The bill would cause public schools and community colleges that use the curriculum to lose funding within 180 days.
Republican legislators in Iowa proposed a bill to defund any school that teaches the New York Times’ 1619 Project.
The bill — sponsored by state Rep. Skyler Wheeler (R-IA) — provides for the “reduction of certain funding and budgets for public schools, community colleges, and regents institutions” that utilize the curriculum.
If passed, the legislation would declare that the state’s assembly “has a strong interest in promoting an accurate account of this nation’s history through public schools and forming young people into knowledgeable and patriotic citizens.” Accordingly, it would bar schools from using the 1619 Project and “similarly developed curriculum.”
[RELATED: U Iowa threatens probation for student who criticized Critical Race Theory, backtracks amid lawmaker’s involvement]
For each day that a given school continues to use the curriculum, the state legislature will withhold 1/180 of its budget, effectively granting the school half a year to stop using the curriculum before it is fully defunded.
If a community college has utilized history curriculum during the previous fiscal year derived from the 1619 Project “in whole or in part,” the state will reduce the school’s final total budget “by an amount proportionate to the number of days during that fiscal year that the curriculum was used.”

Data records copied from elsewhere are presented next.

(** * KRMC pharmacy dashboard: the aggregation pipeline of [eda_streamlit.py]

    The script is a straight-line pandas program.  Every data frame is
    modelled as a list of records (row order is the frame's row order), every
    pandas primitive the script calls ([groupby], [drop_duplicates],
    [sort_values], [merge], [unstack]/[stack], [rolling]) as a list function,
    and every named frame of the script as a definition of the same name that
    composes those primitives the way the script does.

    Conventions of the model:
    - monetary amounts, quantities and means are exact rationals ([Q]); the
      rounding of binary floating point is not modelled;
    - the result of pandas' true division is a [float64] value that is either
      finite (a rational), an infinity or not-a-number;
    - columns hold no missing values on input (the script never fills the
      input's gaps itself);
    - [sort_values] is modelled as a stable sort, and [groupby] yields its
      groups in ascending key order (pandas' default [sort=True]). *)

From Stdlib Require Import String Ascii DecimalString Bool ZArith QArith Lia List.
From Stdlib Require Import Permutation Sorting.Sorted.
Import ListNotations.

Local Open Scope string_scope.
Local Open Scope list_scope.
Local Open Scope Z_scope.

(** ** Keys: what pandas groups and sorts by *)

Class Key (K : Type) : Type := {
  eqb : K -> K -> bool;
  leb : K -> K -> bool;
  eqb_eq : forall a b, eqb a b = true <-> a = b;
  leb_total : forall a b, leb a b = true \/ leb b a = true;
  leb_antisym : forall a b, leb a b = true -> leb b a = true -> a = b;
  leb_trans : forall a b c, leb a b = true -> leb b c = true -> leb a c = true
}.

Lemma Z_leb_total (a b : Z) : (a <=? b) = true \/ (b <=? a) = true.
Proof. rewrite !Z.leb_le. lia. Qed.

Lemma Z_leb_antisym (a b : Z) : (a <=? b) = true -> (b <=? a) = true -> a = b.
Proof. rewrite !Z.leb_le. lia. Qed.

Lemma Z_leb_trans (a b c : Z) :
  (a <=? b) = true -> (b <=? c) = true -> (a <=? c) = true.
Proof. rewrite !Z.leb_le. lia. Qed.

#[export] Instance Key_Z : Key Z :=
  {| eqb := Z.eqb; leb := Z.leb;
     eqb_eq := Z.eqb_eq; leb_total := Z_leb_total;
     leb_antisym := Z_leb_antisym; leb_trans := Z_leb_trans |}.

(** Python compares strings code point by code point, as [String.leb] does. *)
Lemma string_leb_trans (a b c : string) :
  String.leb a b = true -> String.leb b c = true -> String.leb a c = true.
Proof.
  unfold String.leb. revert b c.
  induction a as [ | x a IH ]; intros [ | y b ] [ | z c ]; simpl;
    try reflexivity; try discriminate.
  specialize (IH b c). unfold Ascii.compare.
  destruct (N.compare_spec (N_of_ascii x) (N_of_ascii y)) as [ Hxy | Hxy | Hxy ];
    destruct (N.compare_spec (N_of_ascii y) (N_of_ascii z)) as [ Hyz | Hyz | Hyz ];
    destruct (N.compare_spec (N_of_ascii x) (N_of_ascii z)) as [ Hxz | Hxz | Hxz ];
    try discriminate; try reflexivity; try lia; auto.
Qed.

#[export] Instance Key_string : Key string :=
  {| eqb := String.eqb; leb := String.leb;
     eqb_eq := String.eqb_eq; leb_total := String.leb_total;
     leb_antisym := String.leb_antisym; leb_trans := string_leb_trans |}.

Lemma eqb_spec {K} `{Key K} (a b : K) : reflect (a = b) (eqb a b).
Proof. apply iff_reflect. symmetry. apply eqb_eq. Qed.

(** Several group keys compare lexicographically, first key first. *)
Definition prod_eqb {K1 K2} `{Key K1} `{Key K2} (a b : K1 * K2) : bool :=
  eqb (fst a) (fst b) && eqb (snd a) (snd b).

Definition prod_leb {K1 K2} `{Key K1} `{Key K2} (a b : K1 * K2) : bool :=
  if eqb (fst a) (fst b) then leb (snd a) (snd b) else leb (fst a) (fst b).

Section ProdOrder.
Context {K1 K2 : Type} `{Key K1} `{Key K2}.

Lemma prod_eqb_eq (a b : K1 * K2) : prod_eqb a b = true <-> a = b.
Proof.
  unfold prod_eqb. rewrite andb_true_iff, !eqb_eq.
  destruct a, b; simpl. split.
  - intros [ -> -> ]. reflexivity.
  - intros E. inversion E. auto.
Qed.

Lemma prod_leb_total (a b : K1 * K2) : prod_leb a b = true \/ prod_leb b a = true.
Proof.
  unfold prod_leb. destruct a as [ a1 a2 ], b as [ b1 b2 ]; simpl.
  destruct (eqb_spec a1 b1) as [ -> | Hne ].
  - destruct (eqb_spec b1 b1) as [ _ | Hne ]; [ apply leb_total | congruence ].
  - destruct (eqb_spec b1 a1) as [ E | _ ]; [ congruence | apply leb_total ].
Qed.

Lemma prod_leb_antisym (a b : K1 * K2) :
  prod_leb a b = true -> prod_leb b a = true -> a = b.
Proof.
  unfold prod_leb. destruct a as [ a1 a2 ], b as [ b1 b2 ]; simpl.
  destruct (eqb_spec a1 b1) as [ -> | Hne ].
  - destruct (eqb_spec b1 b1) as [ _ | Hne ]; [ | congruence ].
    intros H1 H2. f_equal. apply leb_antisym; assumption.
  - destruct (eqb_spec b1 a1) as [ E | _ ]; [ congruence | ].
    intros H1 H2. exfalso. apply Hne. apply leb_antisym; assumption.
Qed.

Lemma prod_leb_trans (a b c : K1 * K2) :
  prod_leb a b = true -> prod_leb b c = true -> prod_leb a c = true.
Proof.
  unfold prod_leb.
  destruct a as [ a1 a2 ], b as [ b1 b2 ], c as [ c1 c2 ]; simpl.
  destruct (eqb_spec a1 b1) as [ -> | Hab ];
    destruct (eqb_spec b1 c1) as [ -> | Hbc ]; intros H1 H2.
  - eapply leb_trans; eassumption.
  - exact H2.
  - destruct (eqb_spec a1 c1) as [ E | _ ]; [ congruence | exact H1 ].
  - destruct (eqb_spec a1 c1) as [ -> | _ ].
    + exfalso. apply Hab. apply leb_antisym; assumption.
    + eapply leb_trans; eassumption.
Qed.

End ProdOrder.

#[export] Instance Key_prod {K1 K2} `{Key K1} `{Key K2} : Key (K1 * K2) :=
  {| eqb := prod_eqb; leb := prod_leb;
     eqb_eq := prod_eqb_eq; leb_total := prod_leb_total;
     leb_antisym := prod_leb_antisym; leb_trans := prod_leb_trans |}.

(** ** Calendar dates ([datetime.date]) *)

Record date : Type := mkdate { year : Z; month : Z; day : Z }.

(** [datetime._is_leap] *)
Definition is_leap (y : Z) : bool :=
  (y mod 4 =? 0) && (negb (y mod 100 =? 0) || (y mod 400 =? 0)).

(** [datetime._days_before_year] *)
Definition days_before_year (y : Z) : Z :=
  let y' := y - 1 in y' * 365 + y' / 4 - y' / 100 + y' / 400.

(** [datetime._DAYS_BEFORE_MONTH], indexed by the month number. *)
Definition DAYS_BEFORE_MONTH (m : Z) : Z :=
  match m with
  | 1 => 0 | 2 => 31 | 3 => 59 | 4 => 90 | 5 => 120 | 6 => 151
  | 7 => 181 | 8 => 212 | 9 => 243 | 10 => 273 | 11 => 304 | 12 => 334
  | _ => 0
  end.

(** [datetime._days_before_month] *)
Definition days_before_month (y m : Z) : Z :=
  DAYS_BEFORE_MONTH m + (if (2 <? m) && is_leap y then 1 else 0).

(** [date.toordinal]: 1 January of year 1 is day 1. *)
Definition toordinal (d : date) : Z :=
  days_before_year (year d) + days_before_month (year d) (month d) + day d.

(** [date.weekday]: Monday is 0 and Sunday is 6. *)
Definition weekday (d : date) : Z := (toordinal d + 6) mod 7.

Definition date_key (d : date) : Z * (Z * Z) := (year d, (month d, day d)).

Lemma date_key_inj (a b : date) : date_key a = date_key b -> a = b.
Proof. destruct a, b. unfold date_key. simpl. intros E. inversion E. reflexivity. Qed.

(** Dates compare as (year, month, day). *)
Definition date_eqb (a b : date) : bool := eqb (date_key a) (date_key b).
Definition date_leb (a b : date) : bool := leb (date_key a) (date_key b).

Lemma date_eqb_eq (a b : date) : date_eqb a b = true <-> a = b.
Proof.
  unfold date_eqb. rewrite eqb_eq. split.
  - apply date_key_inj.
  - intros ->. reflexivity.
Qed.

Lemma date_leb_total (a b : date) : date_leb a b = true \/ date_leb b a = true.
Proof. apply leb_total. Qed.

Lemma date_leb_antisym (a b : date) :
  date_leb a b = true -> date_leb b a = true -> a = b.
Proof. intros H1 H2. apply date_key_inj. apply leb_antisym; assumption. Qed.

Lemma date_leb_trans (a b c : date) :
  date_leb a b = true -> date_leb b c = true -> date_leb a c = true.
Proof. apply leb_trans. Qed.

#[export] Instance Key_date : Key date :=
  {| eqb := date_eqb; leb := date_leb;
     eqb_eq := date_eqb_eq; leb_total := date_leb_total;
     leb_antisym := date_leb_antisym; leb_trans := date_leb_trans |}.

(** ** The transaction table *)

(** One row of the CSV file, after [pd.to_datetime(...).dt.date] has cut the
    script date down to a calendar date. *)
Record Row : Type := mkRow {
  Script_Date : date;
  Sctno : Z;
  Item_Description : string;
  Qty : Q;
  Retail : Q;
  Cost : Q;
  Dispenser : string;
  Doctor : string;
  Medical_Aid : string
}.

Definition DataFrame : Type := list Row.

(** [df["Year"] = df["Script Date"].dt.year] *)
Definition Year (r : Row) : Z := year (Script_Date r).

(** [x < y] on amounts. *)
Definition Qlt_bool (x y : Q) : bool := negb (Qle_bool y x).

(** ** The pandas primitives the script uses *)

(** [sort_values]: [le a b] says that [a] may stand before [b]; rows that
    compare equal keep their order. *)
Fixpoint insert_sorted {A} (le : A -> A -> bool) (a : A) (l : list A) : list A :=
  match l with
  | [] => [a]
  | b :: l' => if le a b then a :: l else b :: insert_sorted le a l'
  end.

Definition sort_values {A} (le : A -> A -> bool) (l : list A) : list A :=
  fold_right (insert_sorted le) [] l.

Section Primitives.
Context {A B K : Type} `{Key K}.

(** [Series.unique()]: the distinct values, in order of first appearance. *)
Fixpoint unique (l : list K) : list K :=
  match l with
  | [] => []
  | k :: l' => k :: filter (fun k' => negb (eqb k' k)) (unique l')
  end.

(** [Series.isin(values)] *)
Definition isin (k : K) (values : list K) : bool := existsb (eqb k) values.

(** [DataFrame.drop_duplicates(subset=key, keep="first")] *)
Fixpoint drop_duplicates (key : A -> K) (df : list A) : list A :=
  match df with
  | [] => []
  | r :: df' =>
      r :: filter (fun r' => negb (eqb (key r') (key r))) (drop_duplicates key df')
  end.

(** [groupby(key)] with the default [sort=True]: one group per distinct key,
    groups in ascending key order, each group's rows in frame order. *)
Definition groupby (key : A -> K) (df : list A) : list (K * list A) :=
  map (fun k => (k, filter (fun r => eqb (key r) k) df))
      (sort_values leb (unique (map key df))).

(** [pd.merge(left, right, on=key)], an inner join: every left row paired with
    every right row of the same key, in left order. *)
Definition merge (keyL : A -> K) (keyR : B -> K) (left : list A) (right : list B)
  : list (A * B) :=
  flat_map (fun l => map (fun r => (l, r))
                         (filter (fun r => eqb (keyR r) (keyL l)) right)) left.

End Primitives.

(** [ascending=False] on an integer column; [ascending=True] on a key. *)
Definition descending {A} (col : A -> Z) (a b : A) : bool := col b <=? col a.
Definition ascending {A K} `{Key K} (col : A -> K) (a b : A) : bool :=
  leb (col a) (col b).

(** [.head(n)] *)
Definition head {A} (n : nat) (l : list A) : list A := firstn n l.

(** [.count()] of a group (no missing values: every row counts). *)
Definition count {A} (g : list A) : Z := Z.of_nat (length g).

(** Sums and means of a numeric column. *)
Definition Qsum (l : list Q) : Q := fold_left Qplus l 0%Q.
Definition Zsum (l : list Z) : Z := fold_left Z.add l 0.
Definition Qmean (l : list Q) : Q := (Qsum l / inject_Z (Z.of_nat (length l)))%Q.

The 1619 Project — named for the year in which African slaves first arrived in the modern United States — aims to “reframe the country’s history by placing the consequences of slavery and the contributions of Black Americans at the very center of the United States’ national narrative.”
Wheeler told Campus Reform that “The 1619 Project is riddled with errors and has been shredded by historians all over the country.”

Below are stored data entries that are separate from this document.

(** The parameters of a second guardrail run over the output of a first. *)
Definition again (p : Constraints.Params) (out : Constraints.Output)
  : Constraints.Params :=
  {| Constraints.centerline := Constraints.centerline p;
     Constraints.normals := Constraints.normals p;
     Constraints.rawSamples := Constraints.rawSamples p;
     Constraints.halfWidthLeft := Constraints.outLeft out;
     Constraints.halfWidthRight := Constraints.outRight out;
     Constraints.clampScale := Constraints.clampScale p |}.

(** The flags of the slope clamp account for every change: an entry whose
    flag is still [false] holds the input value. *)
Definition flagsAccount (vals : list Q) (st : @Width.ClampState Q) : Prop :=
  length (Width.result st) = length vals
  /\ length (Width.flags st) = length vals
  /\ (forall i, nth_error (Width.flags st) i = Some false ->
                nth_error (Width.result st) i = nth_error vals i).

(** Indices in strictly increasing order. *)
Fixpoint ascending (l : list nat) : Prop :=
  match l with
  | a :: (b :: _) as rest => (a < b)%nat /\ ascending rest
  | _ => True
  end.

(** The set of indices [buildAnchorBudget] selects, past the early return. *)
Definition selectedIndices (atan2 : Q -> Q -> Q) (points : list Spline.Point)
  (targetCount : nat) (options : Spline.AnchorOptions) : Spline.IndexSet :=
  let n := length points in
  let indexSet0 :=
    Spline.setFromList (map (Spline.wrapIndex n) (Spline.biasIndices options)) in
  let straightSamples :=
    Z.to_nat (Z.max 1 (jsRound (Spline.straightSpacing options
                                / jsMax (Spline.anchorSpacingMeters options)
                                        (1 # 1000)))) in
  let indexSet1 :=
    Spline.straightLoop n n targetCount straightSamples 0 indexSet0 in
  let indexSet2 :=
    Spline.fillByCurvature targetCount
      (Spline.byScoreDescending (Spline.scored atan2 points (seq 0 n)))
      indexSet1 in
  Spline.trimToTarget atan2 points targetCount indexSet2.

End Notions.
Import Notions.

(* ================================================================== *)
(** * Properties *)

(** ** Comparisons and arrays *)

Lemma Qlt_bool_iff (a b : Q) : Qlt_bool a b = true <-> a < b.
Proof.
  unfold Qlt_bool. rewrite negb_true_iff.
  destruct (Qle_bool b a) eqn:E.
  - apply Qle_bool_iff in E. split; [discriminate | intros H; exfalso; lra].
  - split; [intros _ | reflexivity].
    apply Qnot_le_lt. intros H. apply Qle_bool_iff in H. congruence.
Qed.

Lemma Qlt_bool_false (a b : Q) : Qlt_bool a b = false <-> b <= a.
Proof.
  unfold Qlt_bool. rewrite negb_false_iff. apply Qle_bool_iff.
Qed.

Ltac case_lt a b :=
  let E := fresh "E" in
  destruct (Qlt_bool a b) eqn:E;
  [apply Qlt_bool_iff in E | apply Qlt_bool_false in E].

Lemma jsMax_spec (a b : Q) :
  (a < b /\ jsMax a b = b) \/ (b <= a /\ jsMax a b = a).
Proof. unfold jsMax. case_lt a b; auto. Qed.

Lemma jsMin_spec (a b : Q) :
  (b < a /\ jsMin a b = b) \/ (a <= b /\ jsMin a b = a).
Proof. unfold jsMin. case_lt b a; auto. Qed.

Lemma setAt_length {A : Type} (l : list A) (i : nat) (v : A) :
  length (setAt l i v) = length l.
Proof.
  revert i; induction l as [|a l IH]; intros [|i]; simpl; auto.
Qed.

Lemma nth_error_setAt_same {A : Type} (l : list A) (i : nat) (v : A) :
  (i < length l)%nat -> nth_error (setAt l i v) i = Some v.
Proof.
  revert i; induction l as [|a l IH]; intros [|i] H; simpl in *;
    try lia; auto.
  apply IH. lia.
Qed.

Lemma nth_error_setAt_other {A : Type} (l : list A) (i j : nat) (v : A) :
  i <> j -> nth_error (setAt l i v) j = nth_error l j.
Proof.
  revert i j; induction l as [|a l IH]; intros [|i] [|j] H; simpl;
    try congruence; auto.
Qed.

Lemma setAt_out_of_range {A : Type} (l : list A) (i : nat) (v : A) :
  (length l <= i)%nat -> setAt l i v = l.
Proof.
  revert i; induction l as [|a l IH]; intros [|i] H; simpl in *;
    try lia; auto.
  f_equal. apply IH. lia.
Qed.

Lemma last_cons_default {A : Type} (l : list A) (a d d' : A) :
  last (a :: l) d = last (a :: l) d'.
Proof.
  revert a; induction l as [|b l IH]; intros a; [reflexivity|].
  change (last (b :: l) d = last (b :: l) d'). apply IH.
Qed.

Lemma mapM_ok_length {A B : Type} (f : A -> Res B) (l : list A) (r : list B) :
  mapM f l = Ok r -> length r = length l.
Proof.
  revert r; induction l as [|a l IH]; simpl; intros r H.
  - inversion H. reflexivity.
  - destruct (f a); simpl in H; [|discriminate].
    destruct (mapM f l); simpl in H; [|discriminate].
    inversion H. simpl. f_equal. apply IH. reflexivity.
Qed.

Lemma mapM_total {A B : Type} (f : A -> Res B) (l : list A) :
  (forall a, In a l -> exists b, f a = Ok b) ->
  exists r, mapM f l = Ok r.
Proof.
  induction l as [|a l IH]; simpl; intros H.
  - eauto.
  - destruct (H a (or_introl eq_refl)) as [b Hb]. rewrite Hb. simpl.
    destruct IH as [r Hr]; [intros; apply H; auto|].
    rewrite Hr. simpl. eauto.
Qed.

Lemma mapM_map {A B C : Type} (f : A -> Res B) (g : B -> C) (h : A -> C)
  (l : list A) (r : list B) :
  (forall a b, In a l -> f a = Ok b -> g b = h a) ->
  mapM f l = Ok r -> map g r = map h l.
Proof.
  revert r; induction l as [|a l IH]; simpl; intros r Hf H.
  - inversion H. reflexivity.
  - destruct (f a) as [b|] eqn:Eb; simpl in H; [|discriminate].
    destruct (mapM f l) as [bs|] eqn:Ebs; simpl in H; [|discriminate].
    inversion H. simpl. f_equal; [apply Hf; auto | apply IH; auto].
Qed.

(** ** The resampler *)

Section ResamplerFacts.
Import Resampler.

Lemma normalizeToProgress_length (cd : list Q) :
  length (normalizeToProgress cd) = length cd.
Proof.
  unfold normalizeToProgress. destruct cd as [|d cd]; [reflexivity|].
  destruct (Qeq_bool _ _); [apply repeat_length | apply length_map].
Qed.

Lemma calculateCumulativeDistance_length (l : list Sample) :
  length (calculateCumulativeDistance l) = length l.
Proof.
  destruct l; simpl; [reflexivity | now rewrite length_map].
Qed.

(** The binary search always ends within its fuel. *)
Lemma binarySearchLoop_total (arr : list Q) (target : num) :
  forall fuel left right,
    (right - left <= fuel)%nat ->
    exists r, binarySearchLoop fuel arr target left right = Ok r.
Proof.
  induction fuel as [|fuel IH]; intros left right H;
    cbn [binarySearchLoop].
  - destruct (left <? right)%nat eqn:E; [|eauto].
    apply Nat.ltb_lt in E. lia.
  - destruct (left <? right)%nat eqn:E; [|eauto].
    apply Nat.ltb_lt in E.
    pose proof (Nat.div_mod_eq (left + right) 2) as Hd.
    pose proof (Nat.mod_upper_bound (left + right) 2) as Hm.
    destruct (nlt _ _); apply IH; lia.
Qed.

“This Project seeks to tear down America, not build her up,” he explained. “It seeks to divide, not unify. It distorts truth, and does so while pushing a Leftist political agenda.”
The legislature therefore “has an interest in keeping this racist, divisive and factually and historically inaccurate Leftist political propaganda masquerading as history out of taxpayer-funded history classes.”

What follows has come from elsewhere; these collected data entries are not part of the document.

(** * The claims *)

(** C7: [add_misspelling] returns [True] exactly when the keyword is a key
    of the table and returns [False], leaving the table as it was, when it is
    not; for a known keyword the misspelling is appended to the entry unless
    the entry has it already, and a second identical call changes nothing. *)
Theorem add_misspelling_contract self k m (Hok : refs_valid self) :
  (fst (add_misspelling self k m) = true <-> has_key self k) /\
  (~ has_key self k -> add_misspelling self k m = (false, self)) /\
  (has_key self k ->
   get_misspellings (snd (add_misspelling self k m)) k
   = if decide (m ∈ get_misspellings self k) then get_misspellings self k
     else get_misspellings self k ++ [m]) /\
  add_misspelling (snd (add_misspelling self k m)) k m
  = add_misspelling self k m.
Proof.
  unfold has_key, get_misspellings, add_misspelling.
  destruct (find_key k (keyword_mappings self)) as [r|] eqn:Hk.
  - pose proof (Hok _ _ Hk) as Hr.
    destruct (decide (m ∈ obj self r)) as [Hin|Hout].
    + simpl. rewrite Hk. rewrite !decide_True by done.
      split; [by split; eauto|]. split; [|done].
      intros H. exfalso. apply H. by eexists.
    + simpl. rewrite Hk. destruct self as [st d]. simpl in *.
      rewrite !obj_insert. rewrite !decide_True by done.
      rewrite decide_True by (apply elem_of_app; right; apply list_elem_of_here).
      split; [by split; eauto|]. split; [|done].
      intros H. exfalso. apply H. by eexists.
  - simpl. rewrite Hk. split; [|split; [done|split; [|done]]].
    + split; [done|]. intros H. by apply is_Some_None in H.
    + intros H. by apply is_Some_None in H.
Qed.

Campus Reform has reported on American universities’ adoption of the controversial curriculum, developed by New York Times journalist Nikole Hannah-Jones.
[RELATED: 1619 Project writer Nikole Hannah-Jones says American flag outside childhood home ‘embarrassed’ her]
Though Hannah-Jones told Campus Reform in November that “the 1619 Project has, of course, always recognized 1776 as our official and literal founding,” a prior version of the New York Times’ website likewise declared that 1619 was the year of the nation’s “true founding.”
Campus Reform reached out to Hannah-Jones; this article will be updated accordingly.